PROVIDED DATA

(** * range_repair.py: ring topology, range partitioning and the repair driver

    A shallow embedding of [range_repair.py] (Python 2).  Tokens are Python
    [long]s, modelled as [Z]; [/] on them is floor division, modelled by
    [Z.div] with the division by zero written out.  Generators are modelled
    by their resumption function ([next]); the external processes by an
    oracle consulted when a process is waited for, with every spawn, wait
    and log call recorded in an event log. *)

From Stdlib Require Import ZArith List Bool Lia String Ascii DecimalString DecimalN.
From Stdlib Require Import Sorting.Sorted Sorting.Permutation Sorting.Mergesort Orders.
Import ListNotations.
Open Scope Z_scope.

(** ** Exceptions and generators *)

(** The Python exceptions the modelled code can raise. *)
Inductive exn : Type :=
| ZeroDivisionError
| IndexError
| ValueError.

(** One call of a generator's [next()]: a value and the suspended state, the
    end of the iteration, or an exception. *)
Inductive pull (A S : Type) : Type :=
| Yield (a : A) (s : S)
| StopIteration
| Raise (e : exn).
Arguments Yield {A S} a s.
Arguments StopIteration {A S}.
Arguments Raise {A S} e.

(** How the consumption of a generator ended. *)
Inductive ending : Type :=
| Exhausted
| Raised (e : exn)
| Unfinished.

(** [drain next fuel s]: the values yielded by at most [fuel] calls that
    yield, and how the iteration ended ([list(gen)] when [Exhausted]). *)
Fixpoint drain {A S : Type} (next : S -> pull A S) (fuel : nat) (s : S)
  : list A * ending :=
  match next s with
  | StopIteration => ([], Exhausted)
  | Raise e => ([], Raised e)
  | Yield a s' =>
      match fuel with
      | O => ([], Unfinished)
      | S fuel' => let (l, e) := drain next fuel' s' in (a :: l, e)
      end
  end.

(** ** lrange *)

Module Lrange.

(** The comparison held in the local [op]. *)
Inductive cmp : Type := Le | Gt.

Definition apply_op (op : cmp) (a b : Z) : bool :=
  match op with
  | Le => a <=? b
  | Gt => a >? b
  end.

(** The locals of a suspended [lrange]. *)
Record state : Type := mk { num1 : Z; num2 : Z; step : Z; op : cmp }.

(** The code before the [while] of [lrange(num1, num2, step)], [num2] given. *)
Definition init (n1 n2 st : Z) : state :=
  if n2 <? n1 then
    mk (if st >? 0 then n2 else n1) n2 st Gt
  else if st <? 0 then
    mk n2 n2 st Le
  else
    mk n1 n2 st Le.

(** One turn of the [while]. *)
Definition next (s : state) : pull Z state :=
  if apply_op (op s) (num1 s) (num2 s) then
    Yield (num1 s) (mk (num1 s + step s) (num2 s) (step s) (op s))
  else StopIteration.

End Lrange.

(** ** get_sub_range_generator *)

Module SubRange.

(** Where a [get_sub_range_generator] generator is suspended. *)
Inductive state : Type :=
| Entry (start stop steps : Z)
| Walking (start stop : Z) (it : Lrange.state)
| Finished.

(** The [for] over [lrange] and the tail [if start < stop]. *)
Definition walk (start stop : Z) (it : Lrange.state) : pull (Z * Z) state :=
  match Lrange.next it with
  | Yield i it' => Yield (start, i) (Walking i stop it')
  | StopIteration =>
      if start <? stop then Yield (start, stop) Finished else StopIteration
  | Raise e => Raise e
  end.

Definition next (s : state) : pull (Z * Z) state :=
  match s with
  | Entry start stop steps =>
      if start + steps + 1 <? stop then
        if steps =? 0 then Raise ZeroDivisionError
        else
          let step_increment := Z.abs (stop - start) / steps in
          walk start stop
               (Lrange.init (start + step_increment) (stop + 1) step_increment)
      else Yield (start, stop) Finished
  | Walking start stop it => walk start stop it
  | Finished => StopIteration
  end.

End SubRange.

(** [get_sub_range_generator(start, stop, steps)] consumed with [fuel]. *)
Definition get_sub_range_generator (fuel : nat) (start stop steps : Z)
  : list (Z * Z) * ending :=
  drain SubRange.next fuel (SubRange.Entry start stop steps).

(** The pairs follow one another: each pair's end is the next one's start. *)
Fixpoint contiguous (l : list (Z * Z)) : Prop :=
  match l with
  | [] => True
  | p :: l' =>
      match l' with
      | [] => True
      | q :: _ => snd p = fst q
      end /\ contiguous l'
  end.

(** The pairs reconstruct [[start, stop]]: begin at [start], are contiguous
    and end at [stop]. *)
Definition reconstructs (start stop : Z) (l : list (Z * Z)) : Prop :=
  (exists p, hd_error l = Some p /\ fst p = start) /\
  contiguous l /\
  (exists q, hd_error (rev l) = Some q /\ snd q = stop).

(** ** Strings as the script uses them *)

Module Str.
Open Scope string_scope.

Definition newline : ascii := ascii_of_nat 10.

(** The characters [str.split()] treats as white space. *)
Definition is_space (c : ascii) : bool :=
  let n := nat_of_ascii c in
  (Nat.eqb n 32 || (Nat.leb 9 n && Nat.leb n 13))%bool.

(** [s.split(sep)] for a one-character separator: empty fields are kept. *)
Fixpoint split_on (sep : ascii) (s : string) : list string :=
  match s with
  | EmptyString => [EmptyString]
  | String c s' =>
      if Ascii.eqb c sep then EmptyString :: split_on sep s'
      else
        match split_on sep s' with
        | x :: r => String c x :: r
        | [] => [String c EmptyString]
        end
  end.

Definition push_word (w : string) (ws : list string) : list string :=
  if String.eqb w EmptyString then ws else w :: ws.

(** The word being read from the left, and the words after it. *)
Fixpoint words (s : string) : string * list string :=
  match s with
  | EmptyString => (EmptyString, [])
  | String c s' =>
      let (w, ws) := words s' in
      if is_space c then (EmptyString, push_word w ws) else (String c w, ws)
  end.

(** [s.split()]: the fields between runs of white space, none empty. *)
Definition split (s : string) : list string :=
  let (w, ws) := words s in push_word w ws.

(** [sep.join(l)]. *)
Fixpoint join (sep : string) (l : list string) : string :=
  match l with
  | [] => EmptyString
  | [x] => x
  | x :: r => x ++ sep ++ join sep r
  end.

(** [s.find(sub) == -1]. *)
Definition not_found (sub s : string) : bool :=
  match String.index 0 sub s with
  | None => true
  | Some _ => false
  end.

Definition startswith (p s : string) : bool := String.prefix p s.

Definition digit (c : ascii) : option Z :=
  let n := nat_of_ascii c in
  if (Nat.leb 48 n && Nat.leb n 57)%bool then Some (Z.of_nat (n - 48)) else None.

Definition is_L (c : ascii) : bool :=
  (Ascii.eqb c "L" || Ascii.eqb c "l")%bool.

(** The digits of a [long] literal, with the one trailing [L] Python 2
    accepts. *)
Fixpoint digits (acc : Z) (s : string) : option Z :=
  match s with
  | EmptyString => Some acc
  | String c s' =>
      match digit c with
      | Some d => digits (10 * acc + d)%Z s'
      | None =>
          if (is_L c && String.eqb s' EmptyString)%bool then Some acc else None
      end
  end.

Definition unsigned (s : string) : option Z :=
  match s with
  | EmptyString => None
  | String c _ =>
      match digit c with
      | Some _ => digits 0 s
      | None => None
      end
  end.

(** [long(s)] on a field without white space: [None] is [ValueError]. *)
Definition long (s : string) : option Z :=
  match s with
  | String "-" r => option_map Z.opp (unsigned r)
  | String "+" r => unsigned r
  | _ => unsigned s
  end.

Definition decimal (n : Z) : string :=
  NilZero.string_of_uint (N.to_uint (Z.abs_N n)).

Fixpoint zeros (n : nat) : string :=
  match n with
  | O => EmptyString
  | S n' => String "0" (zeros n')
  end.

(** ["{0:0Wd}".format(num)]: the sign, then zeros up to the width [W]. *)
Definition format_0d (width : nat) (num : Z) : string :=
  let sign := if (num <? 0)%Z then "-" else EmptyString in
  let ds := decimal num in
  sign ++ zeros (width - String.length sign - String.length ds) ++ ds.

(** The truth value of an optional string: [None] and [""] are false. *)
Definition truthy (s : option string) : bool :=
  match s with
  | None => false
  | Some s => negb (String.eqb s EmptyString)
  end.

Definition get (s : option string) : string :=
  match s with
  | None => EmptyString
  | Some s => s
  end.

End Str.

(** ** Ring topology (the pure part) *)

Definition is_murmur_ring (ring : list Z) : bool :=
  existsb (fun i => i <? 0) ring.

(** [get_range_termination(token, ring)]; [None] is the [IndexError] of
    [ring[0]] on an empty ring. *)
Fixpoint first_above (token : Z) (ring : list Z) : option Z :=
  match ring with
  | [] => None
  | i :: rest => if token <? i then Some i else first_above token rest
  end.

Definition get_range_termination (token : Z) (ring : list Z) : option Z :=
  match first_above token ring with
  | Some i => Some i
  | None => hd_error ring
  end.

Definition format_murmur (num : Z) : string := Str.format_0d 20 num.
Definition format_md5 (num : Z) : string := Str.format_0d 39 num.

(** [sorted] on a list of [long]s. *)
Module ZOrder <: TotalLeBool.
Definition t := Z.
Definition leb := Z.leb.
Theorem leb_total : forall a b, leb a b = true \/ leb b a = true.
Proof.
  intros a b. unfold leb.
  destruct (Z.leb_spec a b); [left | right]; trivial. apply Z.leb_le. lia.
Qed.
End ZOrder.
Module ZSort := Sort ZOrder.
Definition sorted (l : list Z) : list Z := ZSort.sort l.

(** The loop of [get_ring_tokens] over the lines after the header. *)
Fixpoint ring_rows (lines : list string) (tokens : list Z) : exn + list Z :=
  match lines with
  | [] => inr tokens
  | line :: rest =>
      let segments := Str.split line in
      if (Nat.eqb (List.length segments) 8
          && negb (String.eqb (nth 3 segments EmptyString) "Joining"))%bool
      then
        match Str.long (last segments EmptyString) with
        | Some t => ring_rows rest (tokens ++ [t])
        | None => inl ValueError
        end
      else ring_rows rest tokens
  end.

(** The loop of [get_host_tokens] over the lines. *)
Fixpoint host_rows (lines : list string) (token_list : list Z) : exn + list Z :=
  match lines with
  | [] => inr token_list
  | line :: rest =>
      if negb (Str.startswith "Token" line) then host_rows rest token_list
      else
        match nth_error (Str.split line) 2 with
        | None => inl IndexError
        | Some p =>
            match Str.long p with
            | Some t => host_rows rest (token_list ++ [t])
            | None => inl ValueError
            end
        end
  end.

(** ** External processes and the event log *)

(** A [CommandResult]: the process (numbered by its rank among the spawned
    processes) and the command line. *)
Record CommandResult : Type := mkCommandResult { proc : nat; cmd : string }.

(** What [communicate()] and [returncode] give for a process. *)
Record outcome : Type :=
  mkOutcome { returncode : Z; stdout : string; stderr : string }.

DIRECTIONS FOR THIS TASK
Reply with exactly the lines above from the one that contains "else ring_rows rest tokens" through the final line of the material, and with nothing else.

TASK ANSWER
      else ring_rows rest tokens
  end.

(** The loop of [get_host_tokens] over the lines. *)
Fixpoint host_rows (lines : list string) (token_list : list Z) : exn + list Z :=
  match lines with
  | [] => inr token_list
  | line :: rest =>
      if negb (Str.startswith "Token" line) then host_rows rest token_list
      else
        match nth_error (Str.split line) 2 with
        | None => inl IndexError
        | Some p =>
            match Str.long p with
            | Some t => host_rows rest (token_list ++ [t])
            | None => inl ValueError
            end
        end
  end.

(** ** External processes and the event log *)

(** A [CommandResult]: the process (numbered by its rank among the spawned
    processes) and the command line. *)
Record CommandResult : Type := mkCommandResult { proc : nat; cmd : string }.

(** What [communicate()] and [returncode] give for a process. *)
Record outcome : Type :=
  mkOutcome { returncode : Z; stdout : string; stderr : string }.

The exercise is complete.